▶ _What the exercise asks_: Find the line that contains "end, set_db d p)." in the entries below. Write out that line and all that follow it, unchanged and alone.

--- Task material Enclosed Below ---

(** [recoverOnPanic], from the inside of [process]. *)
Definition recoverOnPanic (err : option string) : list stmt_todo :=
  [DoFinishPanic err; DoCancelFunc; DoClear; DoRemoveRunning; DoReady].

(** The statements [process] still runs after its handler, or when there is no handler. *)
Definition process_rest (hasHandler : bool) (info : TaskInfo) (o : handler_outcome) : list stmt_todo :=
  if negb hasHandler then [DoClear; DoRemove info.(Id); DoCancelFunc; DoReady] else
  match o with
  | ReturnedServerExited => [DoCancelFunc]
  | ReturnedCanceled => [DoCancelFunc; DoClear; DoRemove info.(Id); DoReady]
  | Returned err => [DoFinish info.(Id) err; DoClear; DoRemove info.(Id); DoCancelFunc; DoReady]
  | Panicked err => recoverOnPanic err
  end.

(** What the environment decides about a call to the queue. *)
Record call_env := mk_call_env {
  ce_faults : list (option qerr);
  ce_upperBound : time;
  ce_goNow : time;
  ce_now : time
}.

Definition queue_Finish (env : call_env) (id : uuid) (err : option string) (p : pool) : (qerr + ()) * pool :=
  let '(r, (_, d)) := Finish env.(ce_upperBound) env.(ce_goNow) env.(ce_now) id err (env.(ce_faults), p.(p_db)) in
  (r, set_db d p).

(** One statement of the clean-up of worker [i]; [None]: it blocks. *)
Definition run_todo (env : call_env) (i : nat) (w : worker) (s : stmt_todo) (p : pool) : option pool :=
  match s with
  | DoFinish id err => Some (queue_Finish env id err p).2
  | DoFinishPanic err =>
      match queue_Finish env w.(w_running).(rt_id) err p with
      | (inl _, p') => Some (if isNone err then set_crashed p' else p')   (* err.Error() of a nil error *)
      | (inr _, p') => Some p'
      end
  | DoCancelFunc => Some (cancel w.(w_running).(taskCancelFunc) CauseNotRunning p)
  | DoClear => Some (set_worker i (set_running clear w) p)
  | DoRemove id => Some (map_Remove id p)
  | DoRemoveRunning => Some (map_Remove w.(w_running).(rt_id) p)
  | DoReady => if w.(w_ready) then None else Some (set_worker i (set_ready true w) p)
  end.

(** ** The pool *)

Inductive event :=
  | EReady (i : nat)                                            (* case <-w.readyChan *)
  | EDequeue (i : nat) (fs : list (option qerr)) (a : attempt) (tok : uuid)   (* an attempt of w.dequeue *)
  | EDequeueCanceled (i : nat)                                  (* ctx.Done() while w.dequeue waits *)
  | EHandler (i : nat) (o : handler_outcome)                    (* the handler ends *)
  | ETodo (i : nat) (env : call_env)                            (* the next statement of process *)
  | EBeat (i : nat) (fs : list (option qerr)) (now : time)      (* case <-beat.C *)
  | EStopSent (i : nat)                                         (* w.stop(), from WorkerPool.Stop *)
  | EStop (i : nat) (env : call_env)                            (* case <-w.stopChan *)
  | ECancelNotified (id : uuid)                                 (* ListenForCancelledTasks: workerMap.Get *)
  | ECancelRead                                                 (* it reads wrk.runningTask.taskCancelFunc *)
  | ECancelCall                                                 (* and calls it *)
  | EServerExit                                                 (* the server's context is done *)
  | EQueue (o : op) (fs : list (option qerr)).                  (* anybody else uses the queue *)

Definition upd (i : nat) (f : worker → worker) (p : pool) : pool :=
  match p.(p_workers) !! i with Some w => set_worker i (f w) p | None => p end.

(** [requeue]: the error of a task that used up its retries is not an error. *)
Definition worker_requeue (env : call_env) (id : uuid) (p : pool) : (qerr + ()) * pool :=
  let '(r, (_, d)) := Requeue env.(ce_upperBound) env.(ce_goNow) env.(ce_now) id (env.(ce_faults), p.(p_db)) in
  (match r with
   | inl e => if errors_Is e ErrMaxRetriesExceeded then inr () else inl e
   | inr _ => inr ()
   end, set_db d p).

(** The end of an attempt of [dequeue] and what [start] does with it. *)
Definition worker_dequeue (taskTypes : list string) (i : nat) (w : worker) (c : ctx)
    (fs : list (option qerr)) (a : attempt) (tok : uuid) (p : pool) : option pool :=
  let '(r, (_, d)) := dequeueMaybe a tok taskTypes (fs, p.(p_db)) in
  let p := set_db d p in
  match r with
  | inr info =>
      Some (map_Set info.(Id) i
        (set_worker i (set_proc (Some (mk_proc (info, c) None)) (set_main AtSelect (set_running (setTaskInfo info) w))) p))
  | inl e =>
      if errors_Is e ErrNoRows then Some p                               (* keeps waiting *)
      else if errors_Is e ErrContextDone then Some (set_worker i (set_main AtSelect w) p)
      else if w.(w_ready) then None
      else Some (set_worker i (set_ready true (set_main AtSelect w)) p)
  end.

(** The heartbeat case: the timer is armed again unless the refresh found no row. *)
Definition worker_beat (i : nat) (w : worker) (fs : list (option qerr)) (now : time) (p : pool) : pool :=
  if w.(w_running).(rt_token) == uuid_Nil then p else
  let '(r, (_, d)) := RefreshHeartbeat now w.(w_running).(rt_token) (fs, p.(p_db)) in
  match r with
  | inl ErrRowsNotAffected => set_worker i (set_beat false w) (set_db d p)
  | _ => set_db d p
  end.

Section Pool.
(** The registered handlers: the task types that have one. *)
Context (handlers : list string).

--- End of Enclosed Task material ---

▶ _Answer section_:
   end, set_db d p).

(** The end of an attempt of [dequeue] and what [start] does with it. *)
Definition worker_dequeue (taskTypes : list string) (i : nat) (w : worker) (c : ctx)
    (fs : list (option qerr)) (a : attempt) (tok : uuid) (p : pool) : option pool :=
  let '(r, (_, d)) := dequeueMaybe a tok taskTypes (fs, p.(p_db)) in
  let p := set_db d p in
  match r with
  | inr info =>
      Some (map_Set info.(Id) i
        (set_worker i (set_proc (Some (mk_proc (info, c) None)) (set_main AtSelect (set_running (setTaskInfo info) w))) p))
  | inl e =>
      if errors_Is e ErrNoRows then Some p                               (* keeps waiting *)
      else if errors_Is e ErrContextDone then Some (set_worker i (set_main AtSelect w) p)
      else if w.(w_ready) then None
      else Some (set_worker i (set_ready true (set_main AtSelect w)) p)
  end.

(** The heartbeat case: the timer is armed again unless the refresh found no row. *)
Definition worker_beat (i : nat) (w : worker) (fs : list (option qerr)) (now : time) (p : pool) : pool :=
  if w.(w_running).(rt_token) == uuid_Nil then p else
  let '(r, (_, d)) := RefreshHeartbeat now w.(w_running).(rt_token) (fs, p.(p_db)) in
  match r with
  | inl ErrRowsNotAffected => set_worker i (set_beat false w) (set_db d p)
  | _ => set_db d p
  end.

Section Pool.
(** The registered handlers: the task types that have one. *)
Context (handlers : list string).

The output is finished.